Mema racconta che nel 2002 si trovava con l’amico e collega prof. Mario Bagalà, durante il tragitto di lavoro verso la scuola di Melucuccà. Mario aveva preso parte durante il periodo universitario all’organizzazione della Varia; quell’anno parteciparono al traino della Varia diversi ragazzi universitari provenienti da tutta Italia. Mario quella mattina fece il quadro della situazione del 2002, in cui nessuno sapeva chi avesse costruito la Varia. In quel periodo Mema aveva visto un’intervista in tv, fatta all’avvocato Veneto, il quale ricordava in modo sufficiente ma non approfondito, il genio Militano, definendolo in ogni caso il costruttore della Varia. L’organizzazione della festa era gestita da altre persone, quindi Mema si adoperò presto a scrivere un libro, con il quale la popolazione potesse ricordare ai posteri, l’inventore di quella magnifica macchina che era la Varia. Suo nonno non era solo un inventore, ma anche un bravo imprenditore; ricordiamo appunto gli stabilimenti oleari meccanizzati, egli fu l’unico in tutto il territorio calabrese e fu premiato per questo. Era un personaggio conosciuto e Mema aggiunge: “fu anche il presidente dell’associazione Carmelitana, che una volta chiusa lui riuscì a farla riaprire con grande sacrificio a abnegazione”. Per quanto riguarda le bambole le prese a Norimberga: “Oggi ne restano pochissimi pezzi presso la Casa della Cultura, inizialmente erano 18, tutte sistemate sopra la Varia del 1900. Adesso quelle rimaste saranno 4 o 5”.

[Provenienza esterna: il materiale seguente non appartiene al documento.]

(* ===== verification/_CoqProject ===== *)
-Q . S2P
Prelude.v
EfiBase.v
Convert.v
Firmware.v
World.v
LoaderLib.v
Board.v
Ptable.v
DevInfo.v
Gpt.v
Slots.v
SlotSpec.v
Demo.v
SlotClaims.v
DevSpec.v
DevClaims.v
Sparse.v
SparseSpec.v
Recovery.v
Fastboot.v
FastbootCmds.v
FastbootOem.v
Dispatch.v
Setup.v
FastbootSpec.v
EngineSpec.v
EngineStart.v
EngineLive.v
StorageClaims.v
SparseClaims.v
RecoveryClaims.v
FastbootClaims.v
Fdt.v
FdtSpec.v
FdtTree.v
FdtRw.v
FdtRwSpec.v
FdtWrite.v
FdtImage.v
FdtProps.v
FdtSet.v
FdtPack.v
FdtUpdate.v
FdtUpdateSpec.v
FdtListSpec.v
FdtDemo.v
FdtWriteClaims.v
Carveout.v
CarveSpec.v
CarveTree.v
CarveClaims.v
FdtClaims.v
Bootconfig.v
BootconfigSpec.v
BootImage.v
BootSpec.v
BootParams.v
BootLayoutSpec.v
BootClaims.v
DtMatch.v
Locate.v
DtQueue.v
DtQueueSpec.v
DtSpec.v
LocateSpec.v
DtUpdate.v
DtGoods.v
DtUpdateSpec.v
DtChosenSpec.v
DtTreeSpec.v
GoodsSpec.v
DtUpdateClaims.v
DtClaims.v
CmdPath.v
CmdLine.v
CmdCount.v
CmdPass.v
CmdText.v
CmdFit.v
CmdClaims.v
(** [struct StoragePartInfo], [struct PartitionEntry] and the slot suffix of
    [PartitionTableUpdate.h]. *)
Record StoragePartInfo := mkStorage {
  HandleInfoList : list HandleInfo;
  MaxHandles : Z;
}.

Record PartitionEntry := mkPtn {
  PartEntry : EFI_PARTITION_ENTRY;
  lun : Z;
}.
#[global] Instance PartitionEntry_eq : EqDecision PartitionEntry.
Proof. solve_decision. Defined.

Definition MAX_NUM_PARTITIONS : Z := 128.
Definition MAX_LUNS : Z := 8.
Definition NO_LUN : Z := -1.
Definition INVALID_PTN : Z := -1.
Definition MAX_SLOT_SUFFIX_SZ : Z := 3.
Definition BOOT_PART_SIZE : Z := 32.

(** A zeroed entry, and reading an entry's name or attributes by index. *)
Definition zero_entry : PartitionEntry :=
  mkPtn (mkEntry (zeros 16) (zeros 16) 0 0 0 (zeros 36)) 0.
Definition Name (p : PartitionEntry) : list Z := PartitionName (PartEntry p).
Definition Attr (p : PartitionEntry) : Z := Attributes (PartEntry p).
Definition TypeGuid (p : PartitionEntry) : list Z := PartitionTypeGUID (PartEntry p).

Definition set_Attr (a : Z) (p : PartitionEntry) : PartitionEntry :=
  let e := PartEntry p in
  mkPtn (mkEntry (PartitionTypeGUID e) (UniquePartitionGUID e) (StartingLBA e)
           (EndingLBA e) a (PartitionName e)) (lun p).
Definition set_TypeGuid (g : list Z) (p : PartitionEntry) : PartitionEntry :=
  let e := PartEntry p in
  mkPtn (mkEntry g (UniquePartitionGUID e) (StartingLBA e) (EndingLBA e)
           (Attributes e) (PartitionName e)) (lun p).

La cadenza dei festeggiamenti non era annuale per quale motivo?
“La preparazione della festa della Varia era davvero complessa e necessitava di una grande lavoro, per cui era impossibile farla ogni anno”.

L’idea della Varia come è nata?
“Aveva inizialmente visto quella di Messina, poi si era deciso a rifarla ma in modo differente, mio nonno era davvero un artista a tutto tondo. Peppino Militano ha trovato molti ostacoli, a cominciare dai familiari, moglie e figli contrari, nonché amici e parenti. Ovviamente era una grande responsabilità, perché l’idea era imponente e davvero pericolosa, nella sua complessità. Aveva anche portato delle carrozze per donarle ai poveri, usate ai tempi nel momento del trapasso. Andava a teatro, spesso per ascoltare le liriche. Si occupava anche di mobili e li costruiva con le sue mani. Era stato anche all’Expo di Milano per proporre un’idea riguardo alcuni intagliati particolari fatti a mano”.

Come reagì Militano, avendo la famiglia contraria?
“Mio nonno era un temerario, trovò anche parere contrario nel prefetto, cosa che avrebbe bloccato tutto il lavoro fatto. Si presentarono tre ingegneri, che si complimentarono con lui e vollero la spiegazione riguardo i movimenti dei meccanismi interni”.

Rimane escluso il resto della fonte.